--- RECORDS SUPPLIED ---

Lemma inv_vb H F d i v v' : inv H F d -> vb_lookup d i = Some v -> crtc_ok H (vblank_event_list d) i v' ->
  (at_pipe i (vblank_event_list d) <> 0 -> count v' = count v /\ (modern = true -> inmodeset v' <> 0 -> inmodeset v <> 0)) -> inv H F (set_vb i v' d).
Proof.
  intros [K P] Hv Hc Hq. split; [eapply core_vb; [exact K|exact Hv|done|done|apply K|apply K]|]. eapply calm_punctual; [|exact P]. by eapply calm_vb.
Qed.

Lemma off_ok i H F d h : inv H F d -> modern = true -> 0 <= i -> triple (drm_vblank_off i) (d, h) (fun _ s' => inv H F s'.1).
Proof.
  intros [K P] Hm Hi. unfold drm_vblank_off. triple_run. destruct (Z.leb_spec (num_crtcs d) i) as [Hn|Hn]; [triple_run; done|].
  destruct (lookup_some modern _ _ d i K ltac:(lia)) as [v Hv]. pose proof (lookup_range d i v Hv) as Hr.
  destruct (k_crtc _ _ _ _ K i v Hv) as [Hc He Ho]. destruct (core_refcount modern _ _ d i v K Hv) as (_ & _ & Hrc).
  apply triple_bind. eapply triple_mono; [eapply triple_wp; [exact Hv|by apply disable_save_ok]|]. intros [] s1 (v1 & h1 & -> & [Tr Ti _ _] & Ee).
  set (v2 := if inmodeset v1 =? 0 then with_inmodeset 1 (with_refcount (s32 (refcount v1 + 1)) v1) else v1).
  assert (core H F (set_vb i v2 d) /\ inmodeset v2 <> 0) as [K2 Hin2].
  { assert (inmodeset v2 <> 0 /\ enabled v2 = false /\ refcount v2 = held i H + at_pipe i (vblank_event_list d) + 1) as (E1 & E2 & E3).
    { unfold v2. unfold DrmIrqInv.modeset_ref in Hc. rewrite Hm in Hc. rewrite <- Ti in Hc. destruct (Z.eqb_spec (inmodeset v1) 0); cbn in *.
      - rewrite s32_small by (unfold is_s32; lia). split_and!; [done|done|lia].
      - split_and!; [done|done|lia]. }
    split; [|done]. eapply core_vb; [exact K|exact Hv|done| |apply K|apply K]. split; [|by right|done].
    rewrite E3. unfold DrmIrqInv.modeset_ref. rewrite Hm. destruct (Z.eqb_spec (inmodeset v2) 0); [done|]. done. }
  triple_run. unfold triple at 1, vb at 1. cbn [fst]. rewrite (lookup_set i d Hr v1). cbn iota. apply triple_bind.
  assert (forall (Q : unit -> st -> Prop), Q tt (set_vb i v2 d, h1) -> triple (if inmodeset v1 =? 0 then mod_vb i (fun v => with_inmodeset 1 (with_refcount (s32 (refcount v + 1)) v)) else mret tt) (set_vb i v1 d, h1) Q) as Hstep.
  { intros Q HQ. unfold v2 in HQ. destruct (inmodeset v1 =? 0); [|done].
    unfold mod_vb. apply triple_bind. unfold triple at 1, vb at 1. cbn [fst]. rewrite (lookup_set i d Hr v1). cbn iota. triple_run. by rewrite set_vb_twice. }
  apply Hstep. apply triple_bind. eapply (count_time_triple i _ h1 v2); [apply lookup_set; done|done|]. triple_run.
  eapply triple_mono; [by apply (send_events_ok modern _ _ _ _ [] H F)|]. intros [] [d' h'] (K' & E' & N' & S' & D'). cbn [fst app] in *. split; [done|].
  apply (settled_punctual (set_vb i v2 d) d' S'); rewrite E'.
  - intros e w [Hel Hdue]%kept_elem Hw. apply Z.eqb_neq in Hdue. rewrite lookup_set_other in Hw by (done || lia). by apply (p_future _ _ P e w).
  - intros j w Hw _ Hin. destruct (decide (j = i)) as [->|Hne].
    + apply lsum_zero. intros e [_ Hdue]%kept_elem. by rewrite Hdue.
    + rewrite lookup_set_other in Hw by (done || lia). pose proof (p_on _ _ P j w Hw Hm Hin).
      pose proof (at_pipe_kept (fun e => pipe e =? i) j (vblank_event_list d)). pose proof (at_pipe_bounds j (kept (fun e => pipe e =? i) (vblank_event_list d))).
      cbn [set_vb set_array vblank_event_list] in *. lia.
Qed.

Lemma on_inv i H F d h : inv H F d -> modern = true -> 0 <= i -> (forall g, (enable_vblank i g).1 = 0) -> triple (drm_vblank_on i) (d, h) (fun _ s' => inv H F s'.1).
Proof.
  intros I Hm Hi Hen. destruct I as [K P]. destruct (decide (i < num_crtcs d)) as [Hn|Hn].
  2: { unfold drm_vblank_on. triple_run. destruct (Z.leb_spec (num_crtcs d) i); [triple_run; done|lia]. }
  destruct (lookup_some modern _ _ d i K ltac:(lia)) as [v Hv]. pose proof (lookup_range d i v Hv) as Hr.
  destruct (k_crtc _ _ _ _ K i v Hv) as [Hc He Ho]. destruct (core_refcount modern _ _ d i v K Hv) as (Hh & Hp & Hrc).
  unfold DrmIrqInv.modeset_ref in Hc. rewrite Hm in Hc. pose proof (b2z_pos (negb (inmodeset v =? 0))).
  eapply triple_mono; [eapply triple_wp; [exact Hv|apply on_ok; [done|done|lia|done]]|]. intros [] s' (v' & h' & -> & Ei & Er & Ee & Ec). cbn [fst].
  apply (inv_vb H F d i v v'); [done|done| |].
  - split; [|by left; apply Ee|by rewrite Ei]. unfold DrmIrqInv.modeset_ref. rewrite Hm, Ei. cbn. lia.
  - intros Hpe. destruct (pending_enabled modern H F d i v K P Hv Hpe) as [Een _]. split; [by apply Ec|by rewrite Ei].
Qed.

Lemma pre_inv i H F d h : inv H F d -> modern = false -> 0 <= i < num_crtcs d -> triple (drm_vblank_pre_modeset i) (d, h) (fun _ s' => inv H F s'.1).
Proof.
  intros I Hm Hi. destruct I as [K P]. destruct (lookup_some modern _ _ d i K ltac:(lia)) as [v Hv]. pose proof (lookup_range d i v Hv) as Hr.
  destruct (k_crtc _ _ _ _ K i v Hv) as [Hc He Ho]. destruct (core_refcount modern _ _ d i v K Hv) as (Hh & Hp & Hrc).
  unfold DrmIrqInv.modeset_ref in Hc. rewrite Hm in Hc, He.
  eapply triple_mono; [eapply triple_wp; [exact Hv|apply pre_ok; [done|unfold is_s32; lia|lia|lia]]|].
  intros [] s' (v' & h' & -> & [->|[(E0 & ->)|(E0 & Er & Ei & Ee & Ec)]]); cbn [fst]; [by rewrite (set_same d i v Hv)|..].
  - apply (inv_vb H F d i v); [done|done| |by rewrite Hm]. rewrite E0 in Hc. split; [|intros Hne; left; by destruct (He Hne) as [|[? _]]|by rewrite Hm]. unfold DrmIrqInv.modeset_ref. rewrite Hm. exact Hc.
  - rewrite s32_small in Er by (unfold is_s32; lia). apply (inv_vb H F d i v); [done|done| |].
    + split; [|by left|by rewrite Hm]. unfold DrmIrqInv.modeset_ref. rewrite Hm, Ei, Er, Hc, E0. change (b2z (truth (Z.land 0 2))) with 0. change (b2z (truth (Z.land 3 2))) with 1. lia.
    + intros Hpe. destruct (pending_enabled modern H F d i v K P Hv Hpe) as [Een _]. split; [by apply Ec|by rewrite Hm].
Qed.

Lemma inv_allowed H F d b : inv H F d -> inv H F (set_allowed b d).
Proof. intros [K P]. split; split; cbn; try apply K; apply P. Qed.

Lemma post_inv i H F d h : inv H F d -> modern = false -> 0 <= i < num_crtcs d -> triple (drm_vblank_post_modeset i) (d, h) (fun _ s' => inv H F s'.1).
Proof.
  intros I Hm Hi. unfold drm_vblank_post_modeset. triple_run. destruct (Z.eqb_spec (num_crtcs d) 0); [lia|].
  destruct (lookup_some modern _ _ d i (proj1 I) ltac:(lia)) as [v Hv]. triple_run. unfold triple at 1, vb at 1. cbn [fst]. rewrite Hv. cbn iota.
  destruct (negb (inmodeset v =? 0)); [|triple_run; done]. apply triple_bind. triple_step. apply (inv_allowed H F d true) in I. destruct I as [K P].
  assert (vb_lookup (set_allowed true d) i = Some v) as Hv1 by done. pose proof (lookup_range _ i v Hv1) as Hr.
  destruct (k_crtc _ _ _ _ K i v Hv1) as [Hc He Ho]. destruct (core_refcount modern _ _ _ i v K Hv1) as (Hh & Hp & Hrc).
  unfold DrmIrqInv.modeset_ref in Hc. rewrite Hm in Hc, He.
  eapply triple_mono; [eapply triple_wp; [exact Hv1|apply post_ok; [done| |cbn; lia]]|].
  { intros E. rewrite E in Hc. cbn [b2z] in Hc. lia. }
  intros [] s' (v' & h' & -> & Er & Ei & Ec). cbn [fst]. apply (inv_vb H F _ i v v'); [done|done| |].
  - split; [|intros Hne; rewrite Hm; left; destruct (Ec Hne) as [_ ->]; destruct He as [|[? _]]; [rewrite Er in Hne; destruct (truth _); cbn in *; lia|done|done]|by rewrite Hm].
    unfold DrmIrqInv.modeset_ref. rewrite Hm, Ei. change (b2z (truth (Z.land 0 2))) with 0. lia.
  - intros Hpe. split; [|by rewrite Hm]. apply Ec. rewrite Er, Hc. destruct (truth _); cbn [b2z]; lia.
Qed.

---

_PROBLEM STATEMENT_.
Give again, word for word, every line of the listing above from the one with "unfold DrmIrqInv.modeset_ref in Hc. rewrite Hm in Hc. pose" to the one with "apply (inv_vb H F d i v v');", both inclusive, and nothing beyond them.

_SOLVED EXERCISE_.
  unfold DrmIrqInv.modeset_ref in Hc. rewrite Hm in Hc. pose proof (b2z_pos (negb (inmodeset v =? 0))).
  eapply triple_mono; [eapply triple_wp; [exact Hv|apply on_ok; [done|done|lia|done]]|]. intros [] s' (v' & h' & -> & Ei & Er & Ee & Ec). cbn [fst].
  apply (inv_vb H F d i v v'); [done|done| |].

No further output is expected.